__What to work on__. For every entry, output the exact wording.

__Extracted data__.

(* ===== verification/Bootstrap.v ===== *)
(** * Bootstrap of the evaluation environment

    Models [EvaluationEnvironmentBuilder] of
    [crates/policy-server/src/evaluation/evaluation_environment.rs]: the loop
    over the configured policies, and what the resulting environment guarantees. *)

From S2P Require Import Prelude RustStr Bytes Json PolicyId AdmissionResponse Request.
From S2P Require Import HostCapabilities Callback Runtime GroupEvaluator Config Environment.

Section bootstrap.
Context `{HashIter, SdkTypes, PR : !PolicyRuntime, ML : !ModuleLoader, R : !Rhai}.

Record EvaluationEnvironmentBuilder := {
  eb_precompiled_policies : PrecompiledPolicies;
  eb_callback_handler_tx : Channel;
  eb_continue_on_errors : bool;
  eb_global_limit_seconds : option N;
  eb_memory_limit_bytes : option Z;
  eb_always_accept_on_namespace : option string;
}.

Implicit Types (b : EvaluationEnvironmentBuilder) (env : EvaluationEnvironment) (id : PolicyID).

Definition builder_new (precompiled : PrecompiledPolicies) (tx : Channel) :
    EvaluationEnvironmentBuilder :=
  {| eb_precompiled_policies := precompiled; eb_callback_handler_tx := tx;
     eb_continue_on_errors := false; eb_global_limit_seconds := None;
     eb_memory_limit_bytes := None; eb_always_accept_on_namespace := None |}.

(** The environment the loop starts from. *)
Definition initial_environment b : EvaluationEnvironment :=
  {| always_accept_on_namespace := eb_always_accept_on_namespace b;
     digest_to_pre := ∅; id_to_ctx_aware := ∅; id_to_host_capabilities := ∅;
     id_to_digest := ∅; id_to_settings := ∅; initialization_errors := ∅;
     policy_groups := ∅;
     callback_handler_tx := Some (eb_callback_handler_tx b);
     global_limit_seconds := eb_global_limit_seconds b;
     memory_limit_bytes := eb_memory_limit_bytes b |}.

(** [bootstrap_policy]: on an error the environment may already hold the
    registration of the policy. *)
Definition bootstrap_policy b env id (url : string) (settings : PolicyEvaluationSettings)
    (eval_ctx : EvaluationContext) : M World (EvaluationEnvironment * result unit EvaluationError) :=
  match eb_precompiled_policies b !! url with
  | None => m_ret (env, Err (BootstrapFailure
      ("cannot find precompiled policy of " +:+ PolicyID_to_string id)))
  | Some (Err e) => m_ret (env, Err (BootstrapFailure (PolicyID_to_string id +:+ ": " +:+ e)))
  | Some (Ok precompiled_policy) =>
      match register env id settings eval_ctx precompiled_policy with
      | Err e => m_ret (env, Err (BootstrapFailure (EvaluationError_to_string e)))
      | Ok env =>
          let! r := env_validate_settings env id in
          m_ret (env, r)
      end
  end.

(** What the loop does with a failed bootstrap. *)
Definition bootstrap_or_record b env id (url : string) (settings : PolicyEvaluationSettings)
    (eval_ctx : EvaluationContext) : M World (result EvaluationEnvironment EvaluationError) :=
  let! (env, r) := bootstrap_policy b env id url settings eval_ctx in
  m_ret (match r with
         | Ok _ => Ok env
         | Err e =>
             if eb_continue_on_errors b
             then Ok (add_initialization_error env id (EvaluationError_to_string e))
             else Err e
         end).

Definition settings_error b env id (e : string) : result EvaluationEnvironment EvaluationError :=
  if eb_continue_on_errors b then Ok (add_initialization_error env id e)
  else Err (BootstrapFailure ("cannot extract settings from policy: " +:+ e)).

Definition parse_host_capabilities id (patterns : list string) :
    result HostCapabilities EvaluationError :=
  map_err (λ e, BootstrapFailure ("invalid hostCapabilities pattern for policy " +:+
             PolicyID_to_string id +:+ ": " +:+ HostCapabilitiesPatternError_to_string e))
    (HostCapabilities_new patterns).

Definition bootstrap_context b id (resources : gset ContextAwareResource) (timeout : option N)
    (hc : HostCapabilities) : EvaluationContext :=
  {| policy_id := PolicyID_to_string id;
     callback_channel := Some (eb_callback_handler_tx b);
     ctx_aware_resources_allow_list := resources;
     epoch_deadline := epoch_deadline_for timeout (eb_global_limit_seconds b);
     host_capabilities := hc |}.

(** One member of the group [id]. *)
Definition bootstrap_member b id env (entry : string * PolicyGroupMember) :
    M World (result EvaluationEnvironment EvaluationError) :=
  let '(policy_name, policy) := entry in
  let policy_id := PolicyGroupPolicy (PolicyID_to_string id) policy_name in
  match member_settings policy with
  | Err e => m_ret (settings_error b env policy_id e)
  | Ok settings =>
      let!? hc := m_ret (parse_host_capabilities id (gm_host_capabilities policy)) in
      bootstrap_or_record b env policy_id (gm_module policy)
        {| pes_policy_mode := Protect; pes_allowed_to_mutate := false;
           pes_settings := settings; pes_custom_rejection_message := None;
           pes_timeout_eval_seconds := gm_timeout_eval_seconds policy |}
        (bootstrap_context b policy_id (gm_context_aware_resources policy)
           (gm_timeout_eval_seconds policy) hc)
  end.

(** One entry of the configuration. *)
Definition bootstrap_entry b env (entry : string * PolicyOrPolicyGroup) :
    M World (result EvaluationEnvironment EvaluationError) :=
  let '(policy_name, policy) := entry in
  let!? id := m_ret (PolicyID_from_str policy_name) in
  match policy_settings policy with
  | Err e => m_ret (settings_error b env id e)
  | Ok settings =>
      match policy with
      | SinglePolicy url mode allowed_to_mutate _ resources message timeout patterns =>
          let!? hc := m_ret (parse_host_capabilities id patterns) in
          bootstrap_or_record b env id url
            {| pes_policy_mode := mode;
               pes_allowed_to_mutate := unwrap_or false allowed_to_mutate;
               pes_settings := settings; pes_custom_rejection_message := message;
               pes_timeout_eval_seconds := timeout |}
            (bootstrap_context b id resources timeout hc)
      | PolicyGroup mode policies _ _ =>
          mr_fold (bootstrap_member b id)
            (register_policy_group env id
               {| pes_policy_mode := mode; pes_allowed_to_mutate := false;
                  pes_settings := settings; pes_custom_rejection_message := None;
                  pes_timeout_eval_seconds := None |})
            (hash_iter policies)
      end
  end.

(** [build_evaluation_environment] *)
Definition build_evaluation_environment b (policies : gmap string PolicyOrPolicyGroup) :
    M World (result EvaluationEnvironment EvaluationError) :=
  mr_fold (bootstrap_entry b) (initial_environment b) (hash_iter policies).
End bootstrap.

(** ** The invariant of the environment *)

(** The name of [policies.yml] an identifier belongs to. *)
Definition id_name (id : PolicyID) : string :=
  match id with Policy name => name | PolicyGroupPolicy group _ => group end.

Section invariant.
Context `{HashIter, SdkTypes, PR : !PolicyRuntime, ML : !ModuleLoader, R : !Rhai}.
Implicit Types (b : EvaluationEnvironmentBuilder) (env : EvaluationEnvironment) (id : PolicyID).

(** Groups and individual policies are kept apart, and whatever a registered
    policy needs to be evaluated is present. *)
Record env_ok env : Prop := {
  ok_groups : ∀ id, id ∈ policy_groups env →
    ∃ name s expression message policies, id = Policy name ∧
      id_to_settings env !! id = Some s ∧
      pes_settings s = PolicyGroupSettingsOf expression message policies;
  ok_settings : ∀ id s, id_to_settings env !! id = Some s →
    match pes_settings s with
    | PolicySettingsOf _ => is_Some (id_to_digest env !! id) ∧ id ∉ policy_groups env
    | PolicyGroupSettingsOf _ _ _ => id ∈ policy_groups env
    end;
  ok_digest : ∀ id d, id_to_digest env !! id = Some d →
    (∃ s ps, id_to_settings env !! id = Some s ∧ pes_settings s = PolicySettingsOf ps) ∧
    is_Some (digest_to_pre env !! d) ∧ is_Some (id_to_ctx_aware env !! id) ∧
    is_Some (id_to_host_capabilities env !! id);
}.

__Answer to this exercise__.
(* ===== verification/Bootstrap.v ===== *)
(** * Bootstrap of the evaluation environment

    Models [EvaluationEnvironmentBuilder] of
    [crates/policy-server/src/evaluation/evaluation_environment.rs]: the loop
    over the configured policies, and what the resulting environment guarantees. *)

From S2P Require Import Prelude RustStr Bytes Json PolicyId AdmissionResponse Request.
From S2P Require Import HostCapabilities Callback Runtime GroupEvaluator Config Environment.

Section bootstrap.
Context `{HashIter, SdkTypes, PR : !PolicyRuntime, ML : !ModuleLoader, R : !Rhai}.

Record EvaluationEnvironmentBuilder := {
  eb_precompiled_policies : PrecompiledPolicies;
  eb_callback_handler_tx : Channel;
  eb_continue_on_errors : bool;
  eb_global_limit_seconds : option N;
  eb_memory_limit_bytes : option Z;
  eb_always_accept_on_namespace : option string;
}.

Implicit Types (b : EvaluationEnvironmentBuilder) (env : EvaluationEnvironment) (id : PolicyID).

Definition builder_new (precompiled : PrecompiledPolicies) (tx : Channel) :
    EvaluationEnvironmentBuilder :=
  {| eb_precompiled_policies := precompiled; eb_callback_handler_tx := tx;
     eb_continue_on_errors := false; eb_global_limit_seconds := None;
     eb_memory_limit_bytes := None; eb_always_accept_on_namespace := None |}.

(** The environment the loop starts from. *)
Definition initial_environment b : EvaluationEnvironment :=
  {| always_accept_on_namespace := eb_always_accept_on_namespace b;
     digest_to_pre := ∅; id_to_ctx_aware := ∅; id_to_host_capabilities := ∅;
     id_to_digest := ∅; id_to_settings := ∅; initialization_errors := ∅;
     policy_groups := ∅;
     callback_handler_tx := Some (eb_callback_handler_tx b);
     global_limit_seconds := eb_global_limit_seconds b;
     memory_limit_bytes := eb_memory_limit_bytes b |}.

(** [bootstrap_policy]: on an error the environment may already hold the
    registration of the policy. *)
Definition bootstrap_policy b env id (url : string) (settings : PolicyEvaluationSettings)
    (eval_ctx : EvaluationContext) : M World (EvaluationEnvironment * result unit EvaluationError) :=
  match eb_precompiled_policies b !! url with
  | None => m_ret (env, Err (BootstrapFailure
      ("cannot find precompiled policy of " +:+ PolicyID_to_string id)))
  | Some (Err e) => m_ret (env, Err (BootstrapFailure (PolicyID_to_string id +:+ ": " +:+ e)))
  | Some (Ok precompiled_policy) =>
      match register env id settings eval_ctx precompiled_policy with
      | Err e => m_ret (env, Err (BootstrapFailure (EvaluationError_to_string e)))
      | Ok env =>
          let! r := env_validate_settings env id in
          m_ret (env, r)
      end
  end.

(** What the loop does with a failed bootstrap. *)
Definition bootstrap_or_record b env id (url : string) (settings : PolicyEvaluationSettings)
    (eval_ctx : EvaluationContext) : M World (result EvaluationEnvironment EvaluationError) :=
  let! (env, r) := bootstrap_policy b env id url settings eval_ctx in
  m_ret (match r with
         | Ok _ => Ok env
         | Err e =>
             if eb_continue_on_errors b
             then Ok (add_initialization_error env id (EvaluationError_to_string e))
             else Err e
         end).

Definition settings_error b env id (e : string) : result EvaluationEnvironment EvaluationError :=
  if eb_continue_on_errors b then Ok (add_initialization_error env id e)
  else Err (BootstrapFailure ("cannot extract settings from policy: " +:+ e)).

Definition parse_host_capabilities id (patterns : list string) :
    result HostCapabilities EvaluationError :=
  map_err (λ e, BootstrapFailure ("invalid hostCapabilities pattern for policy " +:+
             PolicyID_to_string id +:+ ": " +:+ HostCapabilitiesPatternError_to_string e))
    (HostCapabilities_new patterns).

Definition bootstrap_context b id (resources : gset ContextAwareResource) (timeout : option N)
    (hc : HostCapabilities) : EvaluationContext :=
  {| policy_id := PolicyID_to_string id;
     callback_channel := Some (eb_callback_handler_tx b);
     ctx_aware_resources_allow_list := resources;
     epoch_deadline := epoch_deadline_for timeout (eb_global_limit_seconds b);
     host_capabilities := hc |}.

(** One member of the group [id]. *)
Definition bootstrap_member b id env (entry : string * PolicyGroupMember) :
    M World (result EvaluationEnvironment EvaluationError) :=
  let '(policy_name, policy) := entry in
  let policy_id := PolicyGroupPolicy (PolicyID_to_string id) policy_name in
  match member_settings policy with
  | Err e => m_ret (settings_error b env policy_id e)
  | Ok settings =>
      let!? hc := m_ret (parse_host_capabilities id (gm_host_capabilities policy)) in
      bootstrap_or_record b env policy_id (gm_module policy)
        {| pes_policy_mode := Protect; pes_allowed_to_mutate := false;
           pes_settings := settings; pes_custom_rejection_message := None;
           pes_timeout_eval_seconds := gm_timeout_eval_seconds policy |}
        (bootstrap_context b policy_id (gm_context_aware_resources policy)
           (gm_timeout_eval_seconds policy) hc)
  end.

(** One entry of the configuration. *)
Definition bootstrap_entry b env (entry : string * PolicyOrPolicyGroup) :
    M World (result EvaluationEnvironment EvaluationError) :=
  let '(policy_name, policy) := entry in
  let!? id := m_ret (PolicyID_from_str policy_name) in
  match policy_settings policy with
  | Err e => m_ret (settings_error b env id e)
  | Ok settings =>
      match policy with
      | SinglePolicy url mode allowed_to_mutate _ resources message timeout patterns =>
          let!? hc := m_ret (parse_host_capabilities id patterns) in
          bootstrap_or_record b env id url
            {| pes_policy_mode := mode;
               pes_allowed_to_mutate := unwrap_or false allowed_to_mutate;
               pes_settings := settings; pes_custom_rejection_message := message;
               pes_timeout_eval_seconds := timeout |}
            (bootstrap_context b id resources timeout hc)
      | PolicyGroup mode policies _ _ =>
          mr_fold (bootstrap_member b id)
            (register_policy_group env id
               {| pes_policy_mode := mode; pes_allowed_to_mutate := false;
                  pes_settings := settings; pes_custom_rejection_message := None;
                  pes_timeout_eval_seconds := None |})
            (hash_iter policies)
      end
  end.

(** [build_evaluation_environment] *)
Definition build_evaluation_environment b (policies : gmap string PolicyOrPolicyGroup) :
    M World (result EvaluationEnvironment EvaluationError) :=
  mr_fold (bootstrap_entry b) (initial_environment b) (hash_iter policies).
End bootstrap.

(** ** The invariant of the environment *)

(** The name of [policies.yml] an identifier belongs to. *)
Definition id_name (id : PolicyID) : string :=
  match id with Policy name => name | PolicyGroupPolicy group _ => group end.

Section invariant.
Context `{HashIter, SdkTypes, PR : !PolicyRuntime, ML : !ModuleLoader, R : !Rhai}.
Implicit Types (b : EvaluationEnvironmentBuilder) (env : EvaluationEnvironment) (id : PolicyID).

(** Groups and individual policies are kept apart, and whatever a registered
    policy needs to be evaluated is present. *)
Record env_ok env : Prop := {
  ok_groups : ∀ id, id ∈ policy_groups env →
    ∃ name s expression message policies, id = Policy name ∧
      id_to_settings env !! id = Some s ∧
      pes_settings s = PolicyGroupSettingsOf expression message policies;
  ok_settings : ∀ id s, id_to_settings env !! id = Some s →
    match pes_settings s with
    | PolicySettingsOf _ => is_Some (id_to_digest env !! id) ∧ id ∉ policy_groups env
    | PolicyGroupSettingsOf _ _ _ => id ∈ policy_groups env
    end;
  ok_digest : ∀ id d, id_to_digest env !! id = Some d →
    (∃ s ps, id_to_settings env !! id = Some s ∧ pes_settings s = PolicySettingsOf ps) ∧
    is_Some (digest_to_pre env !! d) ∧ is_Some (id_to_ctx_aware env !! id) ∧
    is_Some (id_to_host_capabilities env !! id);
}.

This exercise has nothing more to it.